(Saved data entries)
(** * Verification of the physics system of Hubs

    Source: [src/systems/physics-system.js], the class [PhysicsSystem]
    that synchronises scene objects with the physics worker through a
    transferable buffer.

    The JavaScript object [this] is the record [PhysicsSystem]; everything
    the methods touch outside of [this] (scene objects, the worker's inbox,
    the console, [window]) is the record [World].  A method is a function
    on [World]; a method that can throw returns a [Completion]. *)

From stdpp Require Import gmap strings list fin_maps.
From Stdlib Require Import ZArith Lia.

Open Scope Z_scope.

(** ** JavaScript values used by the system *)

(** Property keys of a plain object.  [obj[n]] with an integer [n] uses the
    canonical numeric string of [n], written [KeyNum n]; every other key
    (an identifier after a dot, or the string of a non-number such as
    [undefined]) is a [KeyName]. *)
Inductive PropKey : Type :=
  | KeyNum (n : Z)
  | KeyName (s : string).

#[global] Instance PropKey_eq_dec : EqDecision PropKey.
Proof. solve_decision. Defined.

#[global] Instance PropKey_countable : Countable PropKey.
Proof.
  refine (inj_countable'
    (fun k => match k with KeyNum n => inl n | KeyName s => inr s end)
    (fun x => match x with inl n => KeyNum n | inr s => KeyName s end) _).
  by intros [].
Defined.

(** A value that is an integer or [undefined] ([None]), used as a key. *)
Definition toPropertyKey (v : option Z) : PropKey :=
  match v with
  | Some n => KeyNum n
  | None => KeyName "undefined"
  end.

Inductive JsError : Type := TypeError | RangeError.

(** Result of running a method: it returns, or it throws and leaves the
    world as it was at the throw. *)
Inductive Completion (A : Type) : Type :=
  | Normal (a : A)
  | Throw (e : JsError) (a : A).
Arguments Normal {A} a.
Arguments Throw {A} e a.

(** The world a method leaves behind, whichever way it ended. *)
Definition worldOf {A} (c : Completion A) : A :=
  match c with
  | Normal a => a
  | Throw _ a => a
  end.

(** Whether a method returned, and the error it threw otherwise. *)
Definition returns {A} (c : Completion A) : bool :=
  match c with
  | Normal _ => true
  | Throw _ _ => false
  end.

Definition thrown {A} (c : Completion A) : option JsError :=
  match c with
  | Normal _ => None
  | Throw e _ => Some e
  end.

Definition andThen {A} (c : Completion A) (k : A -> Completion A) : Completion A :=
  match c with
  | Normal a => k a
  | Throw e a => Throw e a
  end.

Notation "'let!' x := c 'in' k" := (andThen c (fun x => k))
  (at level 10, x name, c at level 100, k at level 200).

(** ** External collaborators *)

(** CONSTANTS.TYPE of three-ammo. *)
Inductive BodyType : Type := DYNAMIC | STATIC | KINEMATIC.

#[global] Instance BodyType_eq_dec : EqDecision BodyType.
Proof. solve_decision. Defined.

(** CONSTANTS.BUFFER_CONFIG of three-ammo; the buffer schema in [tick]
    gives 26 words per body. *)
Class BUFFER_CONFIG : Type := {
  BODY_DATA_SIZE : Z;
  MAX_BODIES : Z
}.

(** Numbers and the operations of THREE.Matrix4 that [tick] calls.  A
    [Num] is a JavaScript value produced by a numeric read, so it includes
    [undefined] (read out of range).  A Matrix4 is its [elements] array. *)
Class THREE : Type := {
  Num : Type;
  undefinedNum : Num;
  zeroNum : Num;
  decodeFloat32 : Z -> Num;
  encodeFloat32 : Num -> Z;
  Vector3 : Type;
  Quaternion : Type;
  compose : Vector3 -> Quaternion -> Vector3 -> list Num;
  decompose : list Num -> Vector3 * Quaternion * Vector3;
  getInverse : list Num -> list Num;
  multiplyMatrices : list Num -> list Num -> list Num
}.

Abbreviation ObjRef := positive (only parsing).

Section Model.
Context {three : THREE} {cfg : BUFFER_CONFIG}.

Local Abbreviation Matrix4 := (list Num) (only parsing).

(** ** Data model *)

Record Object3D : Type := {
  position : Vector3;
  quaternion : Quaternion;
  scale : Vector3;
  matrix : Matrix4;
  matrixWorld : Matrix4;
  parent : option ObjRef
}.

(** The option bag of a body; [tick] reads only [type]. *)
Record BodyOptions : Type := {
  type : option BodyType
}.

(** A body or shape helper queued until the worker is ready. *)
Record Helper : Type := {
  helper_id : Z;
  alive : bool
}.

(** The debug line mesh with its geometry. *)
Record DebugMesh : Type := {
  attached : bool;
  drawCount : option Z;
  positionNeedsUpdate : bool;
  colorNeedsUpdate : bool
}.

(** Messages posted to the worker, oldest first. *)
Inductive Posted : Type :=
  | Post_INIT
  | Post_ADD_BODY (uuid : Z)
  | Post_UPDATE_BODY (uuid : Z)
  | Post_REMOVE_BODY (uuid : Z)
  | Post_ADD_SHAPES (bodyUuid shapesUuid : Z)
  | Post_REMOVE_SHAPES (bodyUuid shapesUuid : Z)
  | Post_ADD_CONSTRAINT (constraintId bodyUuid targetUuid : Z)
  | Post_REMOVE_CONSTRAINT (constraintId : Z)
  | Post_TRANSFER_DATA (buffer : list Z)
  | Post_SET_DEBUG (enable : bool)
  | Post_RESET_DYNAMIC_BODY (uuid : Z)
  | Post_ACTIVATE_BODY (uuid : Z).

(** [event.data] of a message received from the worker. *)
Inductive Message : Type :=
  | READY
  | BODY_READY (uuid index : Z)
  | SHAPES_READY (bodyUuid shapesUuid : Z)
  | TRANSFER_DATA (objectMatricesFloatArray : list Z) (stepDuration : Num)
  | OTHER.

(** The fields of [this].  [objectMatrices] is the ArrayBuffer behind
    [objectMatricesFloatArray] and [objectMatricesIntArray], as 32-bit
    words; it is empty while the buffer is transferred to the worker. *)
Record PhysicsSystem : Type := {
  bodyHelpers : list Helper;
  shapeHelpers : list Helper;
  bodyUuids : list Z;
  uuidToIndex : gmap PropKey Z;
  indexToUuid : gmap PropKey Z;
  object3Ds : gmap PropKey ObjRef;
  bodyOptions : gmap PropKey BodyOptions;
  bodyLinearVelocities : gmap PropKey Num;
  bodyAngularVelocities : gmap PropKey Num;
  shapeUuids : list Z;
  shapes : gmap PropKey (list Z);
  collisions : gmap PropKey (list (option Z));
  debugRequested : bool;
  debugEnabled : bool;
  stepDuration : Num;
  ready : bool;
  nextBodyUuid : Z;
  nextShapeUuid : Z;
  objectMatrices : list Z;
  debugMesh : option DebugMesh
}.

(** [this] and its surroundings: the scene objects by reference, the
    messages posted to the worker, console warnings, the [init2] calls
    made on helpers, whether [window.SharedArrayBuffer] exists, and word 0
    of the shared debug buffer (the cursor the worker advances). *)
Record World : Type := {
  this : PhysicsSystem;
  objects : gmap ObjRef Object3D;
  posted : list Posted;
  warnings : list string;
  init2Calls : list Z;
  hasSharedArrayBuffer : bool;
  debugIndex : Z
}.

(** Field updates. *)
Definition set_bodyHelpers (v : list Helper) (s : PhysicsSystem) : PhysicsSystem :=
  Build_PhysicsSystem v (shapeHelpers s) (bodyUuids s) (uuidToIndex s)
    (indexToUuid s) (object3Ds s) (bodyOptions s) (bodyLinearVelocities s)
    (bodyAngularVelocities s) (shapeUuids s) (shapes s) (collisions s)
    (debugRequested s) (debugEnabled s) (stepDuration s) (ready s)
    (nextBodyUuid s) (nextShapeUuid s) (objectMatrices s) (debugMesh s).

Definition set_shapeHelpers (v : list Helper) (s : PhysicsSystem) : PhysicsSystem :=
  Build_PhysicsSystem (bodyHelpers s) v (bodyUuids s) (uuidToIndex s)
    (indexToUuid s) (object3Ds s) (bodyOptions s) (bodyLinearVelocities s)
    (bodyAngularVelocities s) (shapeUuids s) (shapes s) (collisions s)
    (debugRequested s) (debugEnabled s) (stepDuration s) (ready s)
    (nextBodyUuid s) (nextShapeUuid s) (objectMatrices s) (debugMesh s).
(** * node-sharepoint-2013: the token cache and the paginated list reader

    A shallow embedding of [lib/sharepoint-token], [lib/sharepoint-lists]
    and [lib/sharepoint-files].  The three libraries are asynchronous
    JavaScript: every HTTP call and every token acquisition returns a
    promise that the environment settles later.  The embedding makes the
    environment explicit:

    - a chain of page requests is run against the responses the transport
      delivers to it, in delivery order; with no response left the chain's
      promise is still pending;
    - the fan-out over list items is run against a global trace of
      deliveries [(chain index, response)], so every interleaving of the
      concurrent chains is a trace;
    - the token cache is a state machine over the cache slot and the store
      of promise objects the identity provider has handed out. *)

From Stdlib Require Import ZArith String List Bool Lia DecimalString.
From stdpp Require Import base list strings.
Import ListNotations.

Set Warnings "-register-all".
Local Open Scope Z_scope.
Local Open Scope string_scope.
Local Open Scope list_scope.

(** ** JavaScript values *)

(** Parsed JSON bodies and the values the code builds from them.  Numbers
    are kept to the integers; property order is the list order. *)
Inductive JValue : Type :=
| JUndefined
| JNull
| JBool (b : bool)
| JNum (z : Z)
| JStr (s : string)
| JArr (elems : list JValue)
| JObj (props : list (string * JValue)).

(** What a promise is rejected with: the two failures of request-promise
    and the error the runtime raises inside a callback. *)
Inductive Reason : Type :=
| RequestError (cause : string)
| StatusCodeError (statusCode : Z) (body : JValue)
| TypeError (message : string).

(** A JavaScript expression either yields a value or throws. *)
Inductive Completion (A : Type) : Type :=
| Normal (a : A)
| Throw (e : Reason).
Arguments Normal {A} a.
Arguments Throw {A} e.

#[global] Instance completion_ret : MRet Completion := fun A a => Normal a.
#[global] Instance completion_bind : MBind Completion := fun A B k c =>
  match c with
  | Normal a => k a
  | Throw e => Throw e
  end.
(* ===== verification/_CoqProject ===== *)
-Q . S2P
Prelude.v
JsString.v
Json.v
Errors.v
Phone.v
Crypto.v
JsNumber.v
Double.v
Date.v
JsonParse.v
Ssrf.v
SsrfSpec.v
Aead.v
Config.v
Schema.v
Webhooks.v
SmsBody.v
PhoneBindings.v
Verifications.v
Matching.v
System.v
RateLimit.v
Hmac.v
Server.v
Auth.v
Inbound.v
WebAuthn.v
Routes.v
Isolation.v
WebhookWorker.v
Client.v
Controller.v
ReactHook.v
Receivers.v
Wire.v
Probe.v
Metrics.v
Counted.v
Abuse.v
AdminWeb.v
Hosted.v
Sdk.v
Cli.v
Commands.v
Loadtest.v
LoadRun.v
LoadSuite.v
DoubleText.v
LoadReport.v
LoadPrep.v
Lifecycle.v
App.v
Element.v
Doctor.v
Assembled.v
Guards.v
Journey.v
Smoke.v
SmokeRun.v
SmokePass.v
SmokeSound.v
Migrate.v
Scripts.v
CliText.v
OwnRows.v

» **ABOUT THIS EXERCISE**:
From the line holding "(** Parsed JSON" down to the last line of the records above, restate each line exactly as written.

» **EXERCISE ANSWER**:
(** Parsed JSON bodies and the values the code builds from them.  Numbers
    are kept to the integers; property order is the list order. *)
Inductive JValue : Type :=
| JUndefined
| JNull
| JBool (b : bool)
| JNum (z : Z)
| JStr (s : string)
| JArr (elems : list JValue)
| JObj (props : list (string * JValue)).

(** What a promise is rejected with: the two failures of request-promise
    and the error the runtime raises inside a callback. *)
Inductive Reason : Type :=
| RequestError (cause : string)
| StatusCodeError (statusCode : Z) (body : JValue)
| TypeError (message : string).

(** A JavaScript expression either yields a value or throws. *)
Inductive Completion (A : Type) : Type :=
| Normal (a : A)
| Throw (e : Reason).
Arguments Normal {A} a.
Arguments Throw {A} e.

#[global] Instance completion_ret : MRet Completion := fun A a => Normal a.
#[global] Instance completion_bind : MBind Completion := fun A B k c =>
  match c with
  | Normal a => k a
  | Throw e => Throw e
  end.
(* ===== verification/_CoqProject ===== *)
-Q . S2P
Prelude.v
JsString.v
Json.v
Errors.v
Phone.v
Crypto.v
JsNumber.v
Double.v
Date.v
JsonParse.v
Ssrf.v
SsrfSpec.v
Aead.v
Config.v
Schema.v
Webhooks.v
SmsBody.v
PhoneBindings.v
Verifications.v
Matching.v
System.v
RateLimit.v
Hmac.v
Server.v
Auth.v
Inbound.v
WebAuthn.v
Routes.v
Isolation.v
WebhookWorker.v
Client.v
Controller.v
ReactHook.v
Receivers.v
Wire.v
Probe.v
Metrics.v
Counted.v
Abuse.v
AdminWeb.v
Hosted.v
Sdk.v
Cli.v
Commands.v
Loadtest.v
LoadRun.v
LoadSuite.v
DoubleText.v
LoadReport.v
LoadPrep.v
Lifecycle.v
App.v
Element.v
Doctor.v
Assembled.v
Guards.v
Journey.v
Smoke.v
SmokeRun.v
SmokePass.v
SmokeSound.v
Migrate.v
Scripts.v
CliText.v
OwnRows.v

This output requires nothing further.